(** X3.  A value returned by [get_account_status_data] is never a part of
    an account: it is the error value of a provider failure, or the whole
    dictionary, every amount of which went through [float]. *)
Theorem get_account_status_data_returns_whole `{PyRuntime} (provider : Provider)
    (api : REST) (w : world) (data : pyval) (w' : world) :
  get_account_status_data provider api w = (Return data, w') ->
  (exists msg,
     provider_get_account provider api = Raise (APIError msg) /\
     data = error_value msg)
  \/
  (exists account id status currency pv bp cash eq pdt,
     provider_get_account provider api = Return account /\
     data = account_status id status currency pv bp cash eq pdt /\
     account !! "id" = Some id /\
     account !! "status" = Some status /\
     account !! "currency" = Some currency /\
     account !! "pattern_day_trader" = Some pdt /\
     forall f, f ∈ account_numeric_fields -> stored_as_float account data f).
Proof.
  rewrite get_account_status_data_eq.
  destruct (provider_get_account provider api) as [account|e] eqn:Hp.
  - intros [= Hd _]. right.
    pose proof (account_dict_Return _ _ Hd) as Hnum.
    revert Hd Hnum. unfold account_dict, getattr.
    destruct (account !! "id") as [id|] eqn:Hid; cbn [outcome_bind]; [|done].
    destruct (account !! "status") as [status|] eqn:Hstatus; cbn [outcome_bind]; [|done].
    destruct (account !! "currency") as [currency|] eqn:Hcurrency;
      cbn [outcome_bind]; [|done].
    destruct (float_attr "Account" account "portfolio_value") as [pv|];
      cbn [outcome_bind]; [|done].
    destruct (float_attr "Account" account "buying_power") as [bp|];
      cbn [outcome_bind]; [|done].
    destruct (float_attr "Account" account "cash") as [cash|]; cbn [outcome_bind]; [|done].
    destruct (float_attr "Account" account "equity") as [eq|]; cbn [outcome_bind]; [|done].
    destruct (account !! "pattern_day_trader") as [pdt|] eqn:Hpdt;
      cbn [outcome_bind]; [|done].
    intros [= <-] Hnum.
    exists account, id, status, currency, pv, bp, cash, eq, pdt. by repeat split.
  - destruct e; intros; simplify_eq. left. by eexists.
Qed.

Section Position_rows.
Context `{PyRuntime}.

Lemma position_row_symbol pos row :
  position_row pos = Return row ->
  exists symbol, pos !! "symbol" = Some symbol /\ py_getitem row "symbol" = Return symbol.
Proof.
  unfold position_row, getattr.
  destruct (pos !! "symbol") as [symbol|]; cbn [outcome_bind]; [|done].
  repeat (match goal with
          | |- context [outcome_bind (?f ?c ?o ?a) _] =>
              destruct (f c o a); cbn [outcome_bind]; [|done]
          end).
  intros; simplify_eq. by exists symbol.
Qed.

End Position_rows.

(** X4.  Whenever the provider lists positions and [list_positions_data]
    returns, the list has one dictionary per position, in the provider's
    order; each has the provider's symbol as it came and, for each of the
    six numeric fields, the float of the provider's value.  No positions
    give the empty list, not an error value. *)
Theorem list_positions_data_rows `{PyRuntime} (provider : Provider) (api : REST)
    (w : world) (positions : list entity) (data : pyval) (w' : world) :
  provider_list_positions provider api = Return positions ->
  list_positions_data provider api w = (Return data, w') ->
  exists rows,
    data = PList rows /\
    length rows = length positions /\
    (positions = [] -> rows = []) /\
    Forall2 (fun pos row =>
               (exists symbol, pos !! "symbol" = Some symbol /\
                               py_getitem row "symbol" = Return symbol) /\
               forall f, f ∈ position_numeric_fields -> stored_as_float pos row f)
      positions rows.
Proof.
  intros Hp. rewrite list_positions_data_eq, Hp.
  destruct (outcome_map position_row positions) as [rows|e] eqn:Hrows; cbn; [|done].
  intros [= <- _]. exists rows. apply outcome_map_Return in Hrows.
  split; [done|]. split; [symmetry; by eapply Forall2_length|].
  split; [intros ->; by apply Forall2_nil_inv_l in Hrows|].
  eapply Forall2_impl; [done|]. cbn. intros pos row Hrow.
  split; [by apply position_row_symbol | by apply position_row_Return].
Qed.

(** ** The positions command *)

(** X5.  The three ways of the positions command.  On a provider failure it
    prints the error line; with no position it prints that none was found;
    both end normally.  With one position or more it prints the title, the
    header and the rule and then stops at the first row, whose amount has a
    format specification Python rejects: no row is ever printed. *)
Theorem list_positions_outcomes `{PyRuntime} (provider : Provider) (api : REST)
    (w : world) :
  (forall msg,
     provider_list_positions provider api = Raise (APIError msg) ->
     list_positions provider api w =
       (Return PNone,
        printed ["🔴 API Error listing positions: " +:+ msg] (sent ListPositions w)))
  /\
  (provider_list_positions provider api = Return [] ->
   list_positions provider api w =
     (Return PNone, printed ["No open positions found."] (sent ListPositions w)))
  /\
  (forall row rows w',
     list_positions_data provider api w = (Return (PList (row :: rows)), w') ->
     list_positions provider api w =
       (Raise invalid_amount_spec, printed positions_lines (sent ListPositions w))).
Proof.
  split; [|split].
  - intros msg Hp. unfold list_positions.
    erewrite bind_Return by (rewrite list_positions_data_eq, Hp; reflexivity).
    reflexivity.
  - intros Hp. unfold list_positions.
    erewrite bind_Return by (rewrite list_positions_data_eq, Hp; reflexivity).
    reflexivity.
  - intros row rows w' Hdata.
    rewrite (list_positions_stops_at_first_row _ _ _ _ _ _ Hdata).
    by destruct (list_positions_data_Return _ _ _ _ _ Hdata) as [-> _].
Qed.

(** ** The orders commands *)

Section Orders.
Context `{PyRuntime} (provider : Provider).

Lemma pad_ljust (n : nat) (s : string) :
  Format.pad (Format.mk_format_spec " " "<" false false None (Some (Z.of_nat n))
                Format.NoSep None (Some "s"%char)) s
  = ljust n s.
Proof.
  unfold Format.pad, ljust. cbn [Format.width Format.align Format.fill_char].
  change (Format.is_char ">" "<") with false.
  change (Format.is_char "^" "<") with false. cbn iota.
  replace (Z.to_nat (Z.of_nat n `max` Z.of_nat (PyStr.length s)
                     - Z.of_nat (PyStr.length s) - 0))
    with (n - PyStr.length s)%nat by lia.
  reflexivity.
Qed.

Lemma format_ljust (s : string) :
  Format.format_str s "<30" = Return (ljust 30 s) /\
  Format.format_str s "<12" = Return (ljust 12 s) /\
  Format.format_str s "<10" = Return (ljust 10 s) /\
  Format.format_str s "<8" = Return (ljust 8 s).
Proof.
  repeat split.
  - exact (f_equal Return (pad_ljust 30 s)).
  - exact (f_equal Return (pad_ljust 12 s)).
  - exact (f_equal Return (pad_ljust 10 s)).
  - exact (f_equal Return (pad_ljust 8 s)).
Qed.

(** a field that is a text or [None] is shown left-justified, ["N/A"] in
    the place of [None] and of the empty text *)
Lemma order_cell_ljust order attr v w :
  order !! attr = Some v -> text_or_none v ->
  order_cell order attr "<30" w = (Return (ljust 30 (cell_text order attr)), w) /\
  order_cell order attr "<12" w = (Return (ljust 12 (cell_text order attr)), w) /\
  order_cell order attr "<10" w = (Return (ljust 10 (cell_text order attr)), w) /\
  order_cell order attr "<8" w = (Return (ljust 8 (cell_text order attr)), w).
Proof.
  intros Hv Htext. unfold order_cell, cell_text, bind, lift, getattr, field.
  rewrite Hv.
  assert (exists s, py_or v (PStr "N/A") = PStr s /\
                    s = match v with
                        | PStr s => if decide (s = "") then "N/A" else s
                        | _ => "N/A"
                        end) as (s & -> & <-).
  { destruct v as [| | | |s| |]; try done; [by eexists|].
    unfold py_or, py_truthy. case_bool_decide; case_decide; try done; by eexists. }
  unfold py_format.
  destruct (format_ljust s) as (H30 & H12 & H10 & H8).
  repeat split; cbn; by rewrite ?H30, ?H12, ?H10, ?H8.
Qed.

■ What to do
Filter the data above by the word "false" and copy every line that matches.

■ Reply to the exercise
  Format.pad (Format.mk_format_spec " " "<" false false None (Some (Z.of_nat n))
  change (Format.is_char ">" "<") with false.
  change (Format.is_char "^" "<") with false. cbn iota.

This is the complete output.